Le laser CO2 est utilisé dans le but d’isoler la tumeur

Après une préparation classique du site chirurgical, l’animal est anesthésié selon un protocole qui privilégie l’analgésie : induction avec domitor-kétamine, intubation endotrachéale, relais gazeux avec de l’isoflurane, renforcé par un “cocktail” analgésique morphine-lidocaïne-kétamine en perfusion, sous monitorage classique (saturation O2, capnographie, ECG). La peau et le tissu conjonctif sous-cutané sont incisés au laser CO2, en regard du ligament orbitaire. Celui-ci est isolé et ses attaches osseuses sont sectionnées, également au laser CO2. La tumeur ainsi libérée fait alors spontanément saillie entre les marges de l’incision, qui est maintenue béante par un écarteur orthostatique de Gelpi.

Relativement compacte et peu infiltrante pour les tissus environnants, la lésion est disséquée aux ciseaux de Hartman, utilisés en contre-effets. L’approche des structures fragiles (vaisseaux, nerfs et muscles extra-oculaires) se fait en les repoussant à l’aide de cotons-tiges stériles, sous contrôle du microscope opératoire. L’œil est délicatement repoussé par des écarteurs de Senn, pendant que la dissection mousse se poursuit jusqu’au plancher de l’orbite. Une hémostase prudente est réalisée en diathermie et la tumeur est finalement extraite en une seule pièce (voir photo 4), sans lésion apparente des structures voisines.

Le scanner a permis de réaliser une intervention chirurgicale précise

Le ligament orbitaire est réinséré par deux sutures en X réalisées au monofilament de nylon 3/0 (Prolène®). Le tissu conjonctif sous-cutané est rapproché par un surjet résorbable 5/0 (Vicryl®) et la peau suturée par des points simples au monofilament de nylon 3/0 (Prolène®). Le traitement antalgique est poursuivi jusqu’au réveil complet. Un traitement anti-inflammatoire (AINS) est poursuivi pendant six jours.

Quinze jours après l’intervention, la cicatrisation est effective. L’œil opéré est calme et a retrouvé une position normale. La vision est préservée (voir photo 5). Quarante-cinq jours après l’opération, la cicatrice cutanée n’est plus discernable, l’œil fonctionne normalement. Seule persiste la lésion cornéenne, peu invalidante. L’histopathologie conclut à un sarcome à cellules fusiformes, de type schwannome (tumeur développée à partir des gaines nerveuses).
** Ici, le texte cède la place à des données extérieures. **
Definition playable_cell_selected (self : Turn) (cell_clicked : Loc) : bool :=
  if step self =? NEW_TURN then dict_mem (valid_moves self) cell_clicked
  else if negb (is_turn_complete self) then
         match find_clicked_target self cell_clicked with
         | Some _ => true
         | None => false
         end
       else false.

(** [not a or a and b], with Python's short-circuit evaluation. *)
Definition allowed_start_piece (self : Turn) (cell_clicked : Loc) : result bool :=
  required <- is_capture_required self ;;
  if negb required then Ok true
  else
    required' <- is_capture_required self ;;
    if required' then
      moves <- dict_get (valid_moves self) cell_clicked ;;
      first <- py_index moves 0 ;;
      Ok (is_capture first)
    else Ok false.

Definition finish_initial_selection (self : Turn) (start_loc : Loc) : result Turn :=
  let self := set_step self (step self + 1) in
  moves <- dict_get (valid_moves self) start_loc ;;
  Ok (set_possible_targets self moves).

Definition finish_piece_move (self : Turn) (move : Move) : Turn :=
  let self :=
    set_step self (if capture_required self then CHECK_MULTIPLE_JUMPS
                   else MOVE_COMPLETE) in
  set_final_move self (Some move).

(** The second half of [is_valid_turn], from [find_clicked_target] on. *)
Definition is_valid_turn_target (self : Turn) (cell_clicked : Loc)
  : result (bool * Turn) :=
  match find_clicked_target self cell_clicked with
  | Some target =>
      ok <- (if is_capture target then Ok true
             else required <- is_capture_required self ;; Ok (negb required)) ;;
      if ok then Ok (true, finish_piece_move self target)
      else Ok (false, self)
  | None => Ok (false, self)
  end.

Definition is_valid_turn (self : Turn) (cell_clicked : Loc)
  : result (bool * Turn) :=
  if negb (playable_cell_selected self cell_clicked) then Ok (false, self)
  else if step self =? NEW_TURN then
    allowed <- allowed_start_piece self cell_clicked ;;
    if allowed then
      self' <- finish_initial_selection self cell_clicked ;;
      Ok (true, self')
    else is_valid_turn_target self cell_clicked
  else is_valid_turn_target self cell_clicked.

(** The first location whose move list starts with a capture, or [None]. *)
Fixpoint choose_capture_loop (vm : Moves) (keys : list Loc)
  : result (option Loc) :=
  match keys with
  | [] => Ok None
  | location :: keys' =>
      moves <- dict_get vm location ;;
      first <- py_index moves 0 ;;
      if is_capture first then Ok (Some location)
      else choose_capture_loop vm keys'
  end.

(** [choose_ai_cell]; [rnd] is the value drawn by
    [random.randint(0, len(valid_moves) - 1)], which raises on an empty
    range. *)
Definition choose_ai_cell (self : Turn) (rnd : Z)
  : result (option Loc * Turn) :=
  if step self =? NEW_TURN then
    loc <- (if capture_required self
            then choose_capture_loop (valid_moves self)
                                     (dict_keys (valid_moves self))
            else if len (valid_moves self) - 1 <? 0 then Raise ValueError
                 else k <- py_index (dict_keys (valid_moves self)) rnd ;;
                      Ok (Some k)) ;;
    match loc with
    | Some start_loc =>
        self' <- finish_initial_selection self start_loc ;;
        Ok (loc, self')
    | None => Raise KeyError
    end
  else if (step self =? VALID_PIECE_SELECTED)
          || (step self =? CHECK_MULTIPLE_JUMPS) then
    first <- py_index (possible_targets self) 0 ;;
    Ok (Some (new_loc first), finish_piece_move self first)
  else Ok (None, self).

(** ** gamestate.py *)

Definition BLACK_KING_ROW : Z := 7.
Definition RED_KING_ROW : Z := 0.

Definition Status : Type := list (list Cell).

Record Game : Type := mkGame {
  black_score : Z;
  red_score : Z;
  status : Status;
  current_turn : Turn;
  black_possible_moves : Moves;
  red_possible_moves : Moves;
  winner : option Color
}.

Definition set_black_score (self : Game) (n : Z) : Game :=
  mkGame n (red_score self) (status self) (current_turn self)
         (black_possible_moves self) (red_possible_moves self) (winner self).

Definition set_red_score (self : Game) (n : Z) : Game :=
  mkGame (black_score self) n (status self) (current_turn self)
         (black_possible_moves self) (red_possible_moves self) (winner self).

Definition set_status (self : Game) (st : Status) : Game :=
  mkGame (black_score self) (red_score self) st (current_turn self)
         (black_possible_moves self) (red_possible_moves self) (winner self).

Definition set_current_turn (self : Game) (t : Turn) : Game :=
  mkGame (black_score self) (red_score self) (status self) t
         (black_possible_moves self) (red_possible_moves self) (winner self).

Definition set_possible_moves (self : Game) (b r : Moves) : Game :=
  mkGame (black_score self) (red_score self) (status self) (current_turn self)
         b r (winner self).

Definition set_winner (self : Game) (w : option Color) : Game :=
  mkGame (black_score self) (red_score self) (status self) (current_turn self)
         (black_possible_moves self) (red_possible_moves self) w.

(** [self.status[loc[0]][loc[1]]] *)
Definition status_get (st : Status) (loc : Loc) : result Cell :=
  row <- py_index st (fst loc) ;;
  py_index row (snd loc).

(** [self.status[loc[0]][loc[1]].occupant = o]: the cell object found by
    the two index operations is updated in place. *)
Definition status_set_occupant (st : Status) (loc : Loc) (o : option Piece)
  : result Status :=
  match py_norm (len st) (fst loc) with
  | Some i =>
      match nth_error st i with
      | Some row =>
          match py_norm (len row) (snd loc) with
          | Some j =>
              match nth_error row j with
              | Some cell =>
                  Ok (replace_nth st i (replace_nth row j (set_occupant cell o)))
              | None => Raise IndexError
              end
          | None => Raise IndexError
          end
      | None => Raise IndexError
      end
  | None => Raise IndexError
  end.

Definition is_dark (row col : Z) : bool :=
  (row mod 2 =? 0) && (col mod 2 =? 0) || (row mod 2 =? 1) && (col mod 2 =? 1).

Definition get_start_state (row col : Z) : option Piece :=
  let BLACK_START_ROW := 0 in
  let BLACK_END_ROW := 2 in
  let RED_START_ROW := 5 in
  if is_dark row col || (BLACK_END_ROW <? row) && (row <? RED_START_ROW)
  then None
  else if (BLACK_START_ROW <=? row) && (row <=? BLACK_END_ROW)
       then Some (Piece_init BLACK BLACK_DIRECTIONS)
       else Some (Piece_init RED RED_DIRECTIONS).
(** [round] of a float is [n] exactly when the float is finite and [n] is
    its nearest integer, ties to even. *)
Lemma py_round_ok_iff (f : float) (n : Z) :
  py_round f = Ok n <-> fin_float f = true ∧ RHE (fval f) 0 n.
Proof.
  assert (Hex : fin_float f = true -> exists k, py_round f = Ok k ∧ RHE (fval f) 0 k).
  { destruct f as [s| | |s m e]; try discriminate; intros _.
    - exists 0%Z. split; [done|]. rewrite fval_zero.
      eapply RHE_proper; [|apply (RHE_exact 0 0)]. reflexivity.
    - eexists. split; [reflexivity|].
      pose proof (round_half_even_pow2_rhe (Zpos m) e ltac:(lia)) as H.
      destruct s; simpl fval; [|exact H]. by apply RHE_opp. }
  split.
  - intros H. assert (Hf : fin_float f = true) by (destruct f; try discriminate; done).
    destruct (Hex Hf) as (k & Hk & Hr). rewrite H in Hk. injection Hk as ->. done.
  - intros [Hf Hr]. destruct (Hex Hf) as (k & Hk & Hr'). rewrite Hk.
    f_equal. eapply RHE_unique; eassumption.
Qed.

Lemma valid_digits s m e :
  valid_binary prec emax (S754_finite s m e) = true ->
  (Zdigits2 (Zpos m) <= prec)%Z ∧ (emin prec emax <= e)%Z.
Proof.
  unfold valid_binary, bounded, canonical_mantissa. intros H.
  apply andb_prop in H as [H _]. apply Z.eqb_eq in H. rewrite fexp_max in H.
  simpl Zdigits2. lia.
Qed.

Lemma Fval_lt_digits (m e : Z) :
  (0 < m)%Z -> Fval m e < bpow (Zdigits2 m + e).
Proof.
  intros Hm. pose proof (Zdigits2_bounds m Hm) as [_ H].
  assert (Hd0 : (0 <= Zdigits2 m)%Z) by (destruct m; simpl; lia).
  apply (Fval_lt _ _ e) in H. rewrite Fval_pow2 in H by done.
  replace (Zdigits2 m + e)%Z with (e + Zdigits2 m)%Z by lia. done.
Qed.

(** The value rounded in the normal range is at least as close to [q] as
    any valid binary64 number. *)
Lemma RHE_float_nearest (q : Q) D a (X : float) :
  RHE q (D - prec) a -> bpow (D - 1) <= q ->
  valid_binary prec emax X = true -> fin_float X = true ->
  Qabs (q - Fval a (D - prec)) <= Qabs (q - fval X).
Proof.
  intros Hr Hq Hv Hf. destruct X as [s| | |s m e]; try discriminate.
  - rewrite fval_zero. eapply Qle_trans; [apply (RHE_nearest _ _ _ 0 Hr)|].
    unfold Fval. simpl inject_Z. rewrite Qmult_0_l. apply Qle_refl.
  - destruct (valid_digits s m e Hv) as [Hd _].
    destruct (Z.le_gt_cases (D - prec) e) as [He|He].
    + set (k := (Zpos m * 2 ^ (e - (D - prec)))%Z).
      assert (Ek : Fval (Zpos m) e == Fval k (D - prec)).
      { unfold k. rewrite Fval_shift by lia. replace (D - prec + (e - (D - prec)))%Z with e by lia.
        reflexivity. }
      eapply Qle_trans; [apply (RHE_nearest _ _ _ (if s then - k else k)%Z Hr)|].
      destruct s; simpl fval.
      * unfold Fval in *. rewrite inject_Z_opp. rewrite Ek. apply Qle_lteq. right. apply Qabs_wd. ring.
      * rewrite Ek. apply Qle_refl.
    + assert (Hlt : Fval (Zpos m) e < bpow (D - 1)).
      { eapply Qlt_le_trans; [apply Fval_lt_digits; lia|]. apply bpow_le. lia. }
      assert (Hn : 0 <= Fval (Zpos m) e) by (apply Fval_nonneg; lia).
      assert (Hv' : fval (S754_finite s m e) < bpow (D - 1))
        by (destruct s; simpl fval; lra).
      eapply Qle_trans; [apply (RHE_nearest _ _ _ (2 ^ (prec - 1)) Hr)|].
      rewrite Fval_pow2 by (unfold prec; lia). replace (D - prec + (prec - 1))%Z with (D - 1)%Z by lia.
      rewrite !Qabs_pos by lra. lra.
Qed.
Lemma float_const_SCALE : float_const SCALE = S754_finite false 8589934592000000 (-33).
Proof. vm_compute. reflexivity. Qed.

Lemma Zdigits2_mul_ge (m n : positive) :
  (Zdigits2 (Zpos n) <= Zdigits2 (Zpos (m * n)))%Z.
Proof.
  pose proof (Zdigits2_bounds (Zpos n) ltac:(lia)) as [H1 _].
  pose proof (Zdigits2_bounds (Zpos (m * n)) ltac:(lia)) as [_ H2].
  destruct (Z.le_gt_cases (Zdigits2 (Zpos n)) (Zdigits2 (Zpos (m * n)))) as [|H]; [done|].
  assert (H3 : (2 ^ Zdigits2 (Zpos (m * n)) <= 2 ^ (Zdigits2 (Zpos n) - 1))%Z)
    by (apply Z.pow_le_mono_r; lia).
  assert (Zpos n <= Zpos (m * n))%Z by (rewrite Pos2Z.inj_mul; nia). lia.
Qed.

(** [x * SCALE] on a finite float of value at least [2^-1000 / SCALE]:
    the product rounded to nearest at its own binade. *)
Lemma f_mul_SCALE_rhe s m e :
  bpow (-1000) <= Fval (Zpos m) e * (1000000 # 1) ->
  let p := Fval (Zpos m) e * (1000000 # 1) in
  let r := f_mul (S754_finite s m e) (float_const SCALE) in
  exists D a, (bpow (D - 1) <= p < bpow D) ∧ RHE p (D - prec) a ∧
    (2 ^ (prec - 1) <= a <= 2 ^ prec)%Z ∧
    (fin_float r = true <-> (a < 2 ^ prec ∧ D <= emax ∨ a = 2 ^ prec ∧ D + 1 <= emax)%Z) ∧
    (fin_float r = true -> fval r == if s then - Fval a (D - prec) else Fval a (D - prec)).
Proof.
  intros Hp p r. subst r. rewrite float_const_SCALE. unfold f_mul, SFmul.
  rewrite Bool.xorb_false_r.
  set (ms := 8589934592000000%positive).
  assert (Ep : p == Fval (Zpos (m * ms)) (e + -33)).
  { unfold p. rewrite Fval_mul. apply Qmult_comp; [reflexivity|]. reflexivity. }
  assert (Hd : (53 <= Zdigits2 (Zpos (m * ms)))%Z).
  { pose proof (Zdigits2_mul_ge m ms) as H. change (Zdigits2 (Zpos ms)) with 53%Z in H. done. }
  assert (HD : (-1000 < Zdigits2 (Zpos (m * ms)) + (e + -33))%Z).
  { pose proof (Fval_lt_digits (Zpos (m * ms)) (e + -33) ltac:(lia)) as H.
    apply bpow_lt_inv. rewrite <- Ep in H. unfold p in H. lra. }
  destruct (round_aux_rhe s (Zpos (m * ms)) (e + -33) loc_Exact p) as [Hmag Hr].
  - lia.
  - exact Ep.
  - rewrite fexp_max. unfold prec. lia.
  - unfold emin, prec, emax. lia.
  - destruct Hr as (a & Ha). exists (Zdigits2 (Zpos (m * ms)) + (e + -33))%Z, a. split; [exact Hmag|exact Ha].
Qed.

Lemma new_location_cmp (d r : Z) :
  (0 < d)%Z -> (0 <= r < d)%Z ->
  new_location d r = if (r =? 0)%Z then loc_Exact else loc_Inexact (Z.compare (2 * r) d).
Proof.
  intros Hd Hr. unfold new_location, new_location_even, new_location_odd.
  destruct (Z.even d) eqn:He; [done|].
  destruct (Z.eqb_spec r 0) as [|Hr0]; [done|]. f_equal.
  assert (Hodd : (2 * r)%Z <> d).
  { intros E. rewrite <- E, Z.even_mul in He. discriminate. }
  destruct (Z.compare_spec (2 * r + 1) d); destruct (Z.compare_spec (2 * r) d); (done || lia).
Qed.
L’exérèse paraît complète pour cette tumeur de malignité locale élevée qui, par ailleurs, ne justifie pas de chimiothérapie.

Dans ce cas, l’examen tomodensitométrique préopératoire a permis une localisation précise de la lésion et de ses rapports anatomiques, autorisant ainsi la réalisation d’une exérèse complète qui respecte les structures indispensables au fonctionnement normal du globe oculaire.

Etiologie de l’exophtalmie

• Origine rétrobulbaire :

– néoplasmes, primaires ou secondaires (voir photo 6) ;

– cellulites/abcès (voir photo 7) ;

– sialocoele d’origine zygomatique ;

– kyste lacrymal

– hématomes/hémorragies/œdèmes

• Origine extraorbitaire :

– néoplasmes (d’origine osseuse, sinusale, nasale, orale, nerveuse)

– cellulites/abcès (voir photo 8).

• Origine nerveuse : syndrome de Pourfour du Petit (rare)

• Autres :

– myosite des muscles oculomoteurs ;

– myosite des muscles masticateurs.

L’examen clinique permet une orientation diagnostique qui peut être validée par des examens cytologique, échographique, radiographique et tomodensitométrique.

L’hydrophtalmie, augmentation de volume du globe oculaire, doit être différenciée cliniquement de l’exophtalmie.